O acontecimento do dia
Na esquina da Cel. José Bezerra Montenegro com o Beco do Roncador, um esbarrão frontal entre dois caminhantes acaba de acontecer. Parece que vai ser o acontecimento do dia. Já começam a chegar ao local da colisão os primeiros curiosos.
Aparentemente nada grave. Entre mortos e feridos parece que escaparam todos. Um dos caminhantes vinha em velocidade padrão, o outro, a julgar pelo ritmo e as passadas largas, deve ser velocista. Só pode: fazer uma curva sinuosa como esta da Cel. José Bezerra Montenegro com o Beco do Roncador sem parar nem olhar para os lados ou, no mínimo, reduzir as passadas é submeter-se a perigo físico, ético e moral.
Acidentes dessa natureza, principalmente na pessoa física dos esbarrões, prejudicam a rotina de nossa comunidade local. Muito comumente, temos de parar nossos afazeres domésticos ou sabáticos para prestar os primeiros socorros aos envolvidos, ou, em casos particulares, arbitrar em favor ou desfavor das partes.
Às vezes e geralmente não damos conta da missão. Aí é a vez dos Bombeiros ou da polícia entrarem em ação e cumprirem com sua missão institucional.

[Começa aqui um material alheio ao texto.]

(* ===== verification/FrameSize.v ===== *)
(** * Stack frames

    Model of scripts/buildcheck_frame_size.py: the frame of every function is read
    from the first lines of its listing, and refused above the ceiling or above the
    function's recorded budget.  The disassembler is the argument [objdump] of
    [main]. *)
From S2P Require Import Prelude Text Dict Sort PassLine.

Definition CEILING : Z := 2048.
Definition BUDGET : list (str * Z) :=
  [($"kernel_process_scheduler_probe", 3216); ($"ext2_update_regular_file", 2544)].
Definition PROLOGUE_LINES : Z := 12.

(** The longest part of a text before [>:], the greedy [.+]. *)
Fixpoint before_last (s : str) : option str :=
  match s with
  | [] => None
  | c :: s' =>
      match before_last s' with
      | Some p => Some (c :: p)
      | None => if startswith s ($">:") then Some [] else None
      end
  end.

(** [re.match(r"^[0-9a-f]+ <(.+)>:", line)]. *)
Definition function_line (line : str) : option str :=
  let '(address, s) := span (fun c => is_digit c || in_range 97 102 c) line in
  if decide (address = []) then None else
  s ← strip_prefix ($" <") s;
  match before_last s with Some [] => None | name => name end.

(** [WORD\s+REST] at the start of a text. *)
Definition operation (word operands s : str) : option str :=
  s ← strip_prefix word s;
  let '(space, s) := span is_space s in
  if decide (space = []) then None else strip_prefix operands s.

(** [stp\s+x29, x30, \[sp, #-(\d+)\]!] at the start of a text: the digits. *)
Definition match_stp (s : str) : option str :=
  s ← operation ($"stp") ($"x29, x30, [sp, #-") s;
  let '(digits, s) := span is_digit s in
  if decide (digits = []) then None else
  _ ← strip_prefix ($"]!") s;
  Some digits.

(** [0x[0-9a-f]+|\d+] at the start of a text: the number and the rest. *)
Definition match_number (s : str) : option (str * str) :=
  let decimal :=
    let '(digits, rest) := span is_digit s in
    if decide (digits = []) then None else Some (digits, rest) in
  match strip_prefix ($"0x") s with
  | Some r =>
      let '(digits, rest) := span (fun c => is_digit c || in_range 97 102 c) r in
      if decide (digits = []) then decimal else Some ($"0x" ++ digits, rest)
  | None => decimal
  end.

(** [sub\s+sp, sp, #(0x[0-9a-f]+|\d+)(, lsl #12)?] at the start of a text: the
    number, and whether it is shifted. *)
Definition match_sub (s : str) : option (str * bool) :=
  s ← operation ($"sub") ($"sp, sp, #") s;
  '(number, s) ← match_number s;
  Some (number, startswith s ($", lsl #12")).

(** [re.search]. *)
Fixpoint search {A} (m : str → option A) (s : str) : option A :=
  match m s with
  | Some a => Some a
  | None => match s with [] => None | _ :: s => search m s end
  end.

(** The bytes a line of the prologue takes from the stack. *)
Definition line_size (line : str) : res Z :=
  a ← (match search match_stp line with Some digits => py_int 10 digits | None => Ok 0 end);
  b ← (match search match_sub line with
       | Some (number, shifted) => v ← py_int 0 number; Ok (if shifted then Z.shiftl v 12 else v)
       | None => Ok 0
       end);
  Ok (a + b).

Record frames_state := FramesState { result : list (str * Z); current : option str; size : Z; seen : Z }.

Definition close_function (st : frames_state) : list (str * Z) :=
  match current st with
  | Some name => dset name (Z.max (default 0 (dget name (result st))) (size st)) (result st)
  | None => result st
  end.

Definition frames_line (st : frames_state) (line : str) : res frames_state :=
  match function_line line with
  | Some name => Ok (FramesState (close_function st) (Some name) 0 0)
  | None =>
      match current st with
      | None => Ok st
      | Some _ =>
          if PROLOGUE_LINES <=? seen st then Ok st else
          n ← line_size line;
          Ok (FramesState (result st) (current st) (size st + n) (seen st + 1))
      end
  end.

Definition frames (text : str) : res (list (str * Z)) :=
  st ← foldM frames_line (FramesState [] None 0 0) (splitlines text);
  Ok (close_function st).

(** ** Limits *)

Definition sorted_items (d : list (str * Z)) : list (str * Z) := py_sorted (fun a b => str_le a.1 b.1) d.

Definition over (budget : list (str * Z)) (ceiling : Z) (item : str * Z) : list str :=
  let '(name, size) := item in
  let limit := default ceiling (dget name budget) in
  if limit <? size then
    [if dmem name budget then
       name ++ $": frame " ++ dec size ++ $" B exceeds its recorded budget " ++ dec limit ++ $" B"
     else
       name ++ $": frame " ++ dec size ++ $" B exceeds the " ++ dec ceiling ++
       $" B ceiling (a large value passed or held by value? see #1081)"]
  else [].

Definition stale (measured : list (str * Z)) (ceiling : Z) (entry : str * Z) : list str :=
  let name := entry.1 in
  match dget name measured with
  | None => [name ++ $": budget entry for a function not in the image"]
  | Some size =>
      if size <=? ceiling then
        [name ++ $": frame " ++ dec size ++ $" B is within the ceiling; delete its budget entry"]
      else []
  end.

Definition problems (measured budget : list (str * Z)) (ceiling : Z) (check_stale : bool) : list str :=
  concat (map (over budget ceiling) (sorted_items measured)) ++
  (if check_stale then concat (map (stale measured ceiling) (sorted_items budget)) else []).

(** ** The check *)

(** [max(d.items(), key=lambda kv: kv[1])]: the first of the largest. *)
Definition largest (d : list (str * Z)) (first : str * Z) : str * Z :=
  foldl (fun best kv => if best.2 <? kv.2 then kv else best) first d.

(** [p] is the report of a budget entry whose function is not in the image. *)
Definition absent (p : str) : bool := contains ($"not in the image") p.

Definition found (measured : list (str * Z)) : list str :=
  sorted_set
    (problems measured BUDGET CEILING false ++
     filter (fun p => absent p = false)
       (problems (filter (fun kv => dmem kv.1 BUDGET = true) measured) BUDGET CEILING true)).

(** One object: whether it failed, and the lines it prints. *)
Definition check_object (path text : str) : res (bool * list str) :=
  measured ← frames text;
  match measured with
  | [] => Ok (true, [$"FAIL frame-size: " ++ path ++ $": no functions found"])
  | first :: rest =>
      let found := found measured in
      if decide (found = []) then
        let '(name, bytes) := largest rest first in
        line ← report_pass ($"frame-size")
          (path ++ $": " ++ dec (zlen measured) ++ $" functions, largest " ++ name ++ $" " ++ dec bytes ++
           $" B, ceiling " ++ dec CEILING ++ $" B, " ++ dec (zlen BUDGET) ++ $" budgeted")
          [($"functions", zlen measured)];
        Ok (false, [line])
      else Ok (true, map (fun p => $"FAIL frame-size: " ++ path ++ $": " ++ p) found)
  end.

Definition main (objdump : str → res str) (argv : list str) : res Z :=
  match argv with
  | [] | [_] => Ok 2
  | _ :: paths =>
      failed ← foldM (fun (failed : bool) path => text ← objdump path; '(bad, _) ← check_object path text; Ok (failed || bad))
                 false paths;
      Ok (if failed : bool then 1 else 0)
  end.
(** The lines of one function: those after the twelfth do not count. *)
Lemma frames_code ls : Forall (fun l => insn_ok l.2) ls → ∀ st, is_Some (current st) → 0 ≤ seen st →
  ∃ seen', foldM frames_line st (map code_line ls) =
    Ok (FramesState (result st) (current st)
          (size st + foldr (fun l n => insn_size l.2 + n) 0 (take (Z.to_nat (12 - seen st)) ls)) seen').
Proof.
  induction 1 as [|l ls Hl _ IH]; intros st Hcur Hseen.
  { exists (seen st). rewrite take_nil. cbn. destruct st. cbn. by rewrite Z.add_0_r. }
  destruct Hcur as [c Hc]. cbn [map foldM].
  assert (frames_line st (code_line l) = if 12 <=? seen st then Ok st else
    n ← line_size (code_line l); Ok (FramesState (result st) (current st) (size st + n) (seen st + 1))) as ->
    by (unfold frames_line; by rewrite function_line_code, Hc).
  rewrite Hc. destruct (Z.leb_spec 12 (seen st)) as [Hge|Hlt].
  - cbn [mbind res_bind]. destruct (IH st) as [s' E]; [by eexists|done|]. exists s'. rewrite E, Hc.
    by replace (Z.to_nat (12 - seen st)) with 0%nat by lia.
  - rewrite code_line_size by done. cbn [mbind res_bind].
    destruct (IH (FramesState (result st) (Some c) (size st + insn_size l.2) (seen st + 1))) as [s' E]; [by eexists|cbn; lia|].
    exists s'. rewrite E. cbn [result current size seen].
    replace (Z.to_nat (12 - seen st)) with (S (Z.to_nat (12 - (seen st + 1)))) by lia. cbn [take foldr].
    do 2 f_equal. lia.
Qed.

Lemma frames_functions fs : Forall listed_ok fs → ∀ st,
  ∃ st', foldM frames_line st (listing_lines fs) = Ok st' ∧
    close_function st' = foldl (fun d f => dset (name f) (Z.max (default 0 (dget (name f) d)) (frame f)) d) (close_function st) fs.
Proof.
  induction 1 as [|f fs Hf _ IH]; intros st; [by exists st|].
  change (listing_lines (f :: fs)) with (head_line f :: map code_line (code f) ++ listing_lines fs).
  cbn [foldM foldl].
  assert (frames_line st (head_line f) = Ok (FramesState (close_function st) (Some (name f)) 0 0)) as ->
    by (unfold frames_line; by rewrite function_line_head).
  cbn [mbind res_bind]. rewrite foldM_app. destruct Hf as (_ & _ & _ & Hc).
  destruct (frames_code (code f)) with (st := FramesState (close_function st) (Some (name f)) 0 0) as [s' ->];
    [eapply Forall_impl; [exact Hc|by intros l [_ ?]]|by eexists|done|].
  cbn [mbind res_bind result current size seen]. rewrite Z.add_0_l. change (Z.to_nat (12 - 0)) with 12%nat.
  fold (frame f). destruct (IH (FramesState (close_function st) (Some (name f)) (frame f) s')) as (st' & -> & E).
  by exists st'.
Qed.

(** The frames read from a listing are those of its functions: for each name the
    largest, where a frame is the sum of what the instructions of the first twelve
    lines take, with [sub] in decimal or hexadecimal and with its shift. *)
Theorem frames_listing fs : Forall listed_ok fs → frames (listing fs) = Ok (largest_frames fs).
Proof.
  intros Hfs. unfold frames, listing. rewrite splitlines_lines by by apply listing_no_break.
  destruct (frames_functions fs Hfs (FramesState [] None 0 0)) as (st' & -> & E). cbn [mbind res_bind].
  by rewrite E.
Qed.

(** The listing of the controls. *)
Definition sample : list listed :=
  [Listed 0 ($"small") [(7%nat, 0, Stp 32); (7%nat, 4, Other ($"mov"))];
   Listed 16 ($"plan_holder") [(6%nat, 16, Stp 96); (6%nat, 20, Sub 1 true true); (6%nat, 24, Sub 0x6a0 true false)];
   Listed 32 ($"budgeted") [(6%nat, 32, Stp 16); (6%nat, 36, Sub 3000 false false)]].

Lemma frames_listing_witness :
  frames (listing sample) = Ok [($"small", 32); ($"plan_holder", 5888); ($"budgeted", 3016)].
Proof.
  rewrite (frames_listing sample).
  - vm_compute. reflexivity.
  - unfold sample, listed_ok, no_break. repeat constructor; cbn; try done; try (repeat constructor; done).
Defined.
Lemma get_defined name file :
  (∀ name file, (name, file) ∈ required → ∃ r, r ∈ table ∧ r_name r = name ∧ r_file r = file) → (name, file) ∈ required →
  ∃ r, r ∈ table ∧ r_name r = name ∧ dget_or_raise name rows = Ok r.
Proof using Hd.
  intros H Hin. destruct (H name file Hin) as (r & Hr & Hn & _). exists r. split_and!; [done..|].
  unfold dget_or_raise. by rewrite (proj2 (by_name_get table name r Hd)).
Qed.

Lemma same_row r r' : r ∈ table → r' ∈ table → r_name r = r_name r' → r = r'.
Proof using Hd.
  intros Hr Hr' E. assert (Some r = Some r') as [= ->]; [|done].
  rewrite <- (proj2 (by_name_get table (r_name r) r Hd)) by done. by apply by_name_get.
Qed.

Lemma callers_exact callers K (D : Decision (sorted_set callers = py_sorted str_le K)) problem : NoDup K →
  (if D then [] else [problem]) = @nil str ↔ ∀ x, x ∈ callers ↔ x ∈ K.
Proof. intros HK. rewrite <- sorted_set_eq by done. by destruct D. Qed.
(* ===== verification/ReleaseLog.v ===== *)
(** * The undo log of the ext2 releases

    Model of scripts/buildcheck_ext2_release_log.py: a walk over the calls inside the
    file system's file, from the operations that release or create, that stops at the
    named writers.  No other function reached writes a block, none but a root opens an
    undo log, and each writer is reached. *)
From S2P Require Import Prelude Text Dict Sort PassLine CallGraph.

Definition FILE : str := $"kernel/fs/ext2/ext2.tkb".
Definition BLOCK_LAYER : str := $"kernel/drivers/block/memory.tkb".
Definition FENCED_WRITE : str := $"ext2_block_write".
Definition RAW_WRITE : str := $"block_write".
Definition BEGIN : str := $"ext2_undo_begin".

Definition ROOTS : list str :=
  [$"ext2_truncate_regular_file_with"; $"ext2_unlink_name_with"; $"ext2_rename_over"; $"ext2_rmdir_release";
   $"ext2_create_file_in_with"; $"ext2_create_empty_file_in_with"; $"ext2_make_directory_in_with"; $"ext2_rename_new"].

(** The keys of the dictionary; its values, the reasons, are never read. *)
Definition WRITERS : list str :=
  [$"ext2_undo_write"; $"ext2_undo_put_back"; $"ext2_release_commit"; $"ext2_walk_visit"; $"ext2_claimed_write";
   $"ext2_create_commit"].

Definition is_write (e : str) : bool :=
  bool_decide (callee_name e = FENCED_WRITE) && bool_decide (callee_file e = FILE)
  || bool_decide (callee_name e = RAW_WRITE) && bool_decide (callee_file e = BLOCK_LAYER).
Definition writes (r : row) : list str := map callee_name (filter (fun e => is_write e = true) (r_callees r)).

Definition undefined_problem (name : str) : str :=
  name ++ $" is not defined in " ++ FILE ++ $"; a rename would leave this check matching nothing".
Definition write_problem (r : row) (name : str) (found : list str) : str :=
  FILE ++ $":" ++ r_line r ++ $" " ++ name ++ $" is reached from a release and calls " ++ join ($", ") (sorted_set found) ++
  $" itself. A release or create writes through ext2_undo_save/ext2_undo_write and frees or claims its blocks in ext2_release_commit or ext2_create_commit, so a rejected write can be put back (GitHub issues #1088, #1120); route the write through the log, or name the function in WRITERS with the reason".
Definition nested_problem (r : row) (name : str) : str :=
  FILE ++ $":" ++ r_line r ++ $" " ++ name ++ $" is reached from a release and opens its own undo log (" ++ BEGIN ++
  $"), which commits outside the release's rollback (GitHub issue #1088); pass the release's log down instead".
Definition unused_problem (name : str) : str :=
  name ++ $" is allowed to write but no release reaches it: remove the entry".

Definition file_table (rows : list row) : list (str * row) :=
  foldl (fun d r => dset (r_name r) r d) [] (filter (fun r => r_file r = FILE) rows).

(** The walk's variables.  [todo] is kept with the end that [pop] takes in front. *)
Record walk := Walk { todo : list str; reached : list str; seen_writers : list str; problems : list str }.

Definition row_problems (name : str) (r : row) : list str :=
  (if decide (writes r = []) then [] else [write_problem r name (writes r)])
  ++ (if negb (mem name ROOTS) && existsb (fun e => bool_decide (callee_name e = BEGIN)) (r_callees r)
      then [nested_problem r name] else []).

Definition followed (r : row) : list str := map callee_name (filter (fun e => callee_file e = FILE) (r_callees r)).

Definition walk_body (table : list (str * row)) (w : walk) : flow walk (res walk) :=
  match todo w with
  | [] => Stop (Ok w)
  | name :: todo =>
      if mem name (reached w) then Next (Walk todo (reached w) (seen_writers w) (problems w))
      else
        let reached := reached w ++ [name] in
        if mem name WRITERS then Next (Walk todo reached (seen_writers w ++ [name]) (problems w))
        else
          match dget name table with
          | None => Stop (Err KeyError)
          | Some r => Next (Walk (reverse (followed r) ++ todo) reached (seen_writers w) (problems w ++ row_problems name r))
          end
  end.

(** Every name put on [todo] is a root or an entry of a row that is left for good. *)
Definition walk_fuel (table : list (str * row)) : nat :=
  S (length ROOTS + sum_list_with (fun nr => length (r_callees nr.2)) table).

Definition problems_in (rows : list row) : res (list str * Z) :=
  let table := file_table rows in
  let undefined := filter (fun name => dmem name table = false) (ROOTS ++ WRITERS) in
  if decide (undefined = []) then
    w ← while (walk_fuel table) (walk_body table) (Walk (reverse ROOTS) [] [] []);
    Ok (problems w ++ map unused_problem (filter (fun name => name ∉ seen_writers w) WRITERS), zlen (reached w))
  else Ok (map undefined_problem undefined, 0).

(** ** The controls *)

Fixpoint change_subject (callee : str) (rows : list row) : list row :=
  match rows with
  | [] => []
  | r :: rows =>
      if decide (r_name r = $"ext2_inode_clear_logged" ∧ r_file r = FILE)
      then with_callees (fun callees => callees ++ [callee ++ $"@" ++ FILE ++ $":1"]) r :: rows
      else r :: change_subject callee rows
  end.

Definition planted_refused (rows : list row) (callee : str) : res bool :=
  if zlen (filter (fun r => r_name r = $"ext2_inode_clear_logged" ∧ r_file r = FILE) rows) =? 1 then
    '(problems, _) ← problems_in (change_subject callee rows); Ok (bool_decide (problems ≠ []))
  else Ok false.

Definition control_refused (rows : list row) : res bool :=
  refused ← planted_refused rows FENCED_WRITE;
  if refused : bool then planted_refused rows BEGIN else Ok false.

Definition main (read_text : str → res str) (path : str) : res (Z * list str) :=
  match (text ← read_text path; parse text path) with
  | Err (Custom cls message) =>
      if bool_decide (cls = "TableError"%string) || bool_decide (cls = "OSError"%string)
      then Ok (1, [$"FAIL ext2-release-log: " ++ message]) else Err (Custom cls message)
  | Err e => Err e
  | Ok rows =>
      '(problems, reached) ← problems_in rows;
      if decide (problems = []) then
        refused ← control_refused rows;
        if refused : bool then
          line ← report_pass ($"ext2-release-log")
            (dec reached ++ $" function(s) reached from " ++ dec (zlen ROOTS) ++ $" release root(s) write only through " ++
             dec (zlen WRITERS) ++ $" named writer(s), and a planted direct write or nested log is refused")
            [($"reached_functions", reached)];
          Ok (0, [line])
        else Ok (1, [$"FAIL ext2-release-log: a negative control (a logged helper calling ext2_block_write, or opening its own log) was accepted, so this check proves nothing"])
      else Ok (1, map (fun p => $"ERROR ext2-release-log: " ++ p) problems
                  ++ [$"FAIL ext2-release-log: a release writes outside its undo log"])
  end.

Neste caso em específico, porém, não será preciso recorrer aos militares para solucionar o conflito.
Ambos os caminhantes estão fisicamente intactos e moralmente dispostos a chegar a bom termo. Ambos pedem desculpas mutuamente, sorriem, dão-se as mãos, chamando para si a responsabilidade pelo esbarrão frontal: o que vinha em velocidade padrão alega que, antes de fazer a curva, deveria ter assoviado, ou parado e olhado para os lados, para ver se vinha bípede ou quadrúpede quatro rodas. O velocista, por sua vez, esclarece que foi irresponsável ao correr acima da velocidade prevista para a via.
Alguns dos curiosos, testemunhadores da colisão, ficam frustrados. Largaram feijão no fogo, cama desforrada, bebê chorando, pratos sujos na pia, banheiro para lavar, casa a varrer, plantas morrendo de sede, móveis empoeirados, na esperança de salvarem uma vida que fosse, ou, na pior das hipóteses, separar gladiadores.
Agora, diante da colisão frontal entre os dois caminhantes pacificada, sem que para tanto fosse necessário a intervenção dos habitantes locais, diante do aperto de mãos cordial, dos sorrisos e pedidos de desculpas mútuos, retornamos à nossa rotina doméstica ou sabática, com a sensação de dever não cumprido, em parte frustrados, em parte aliviados.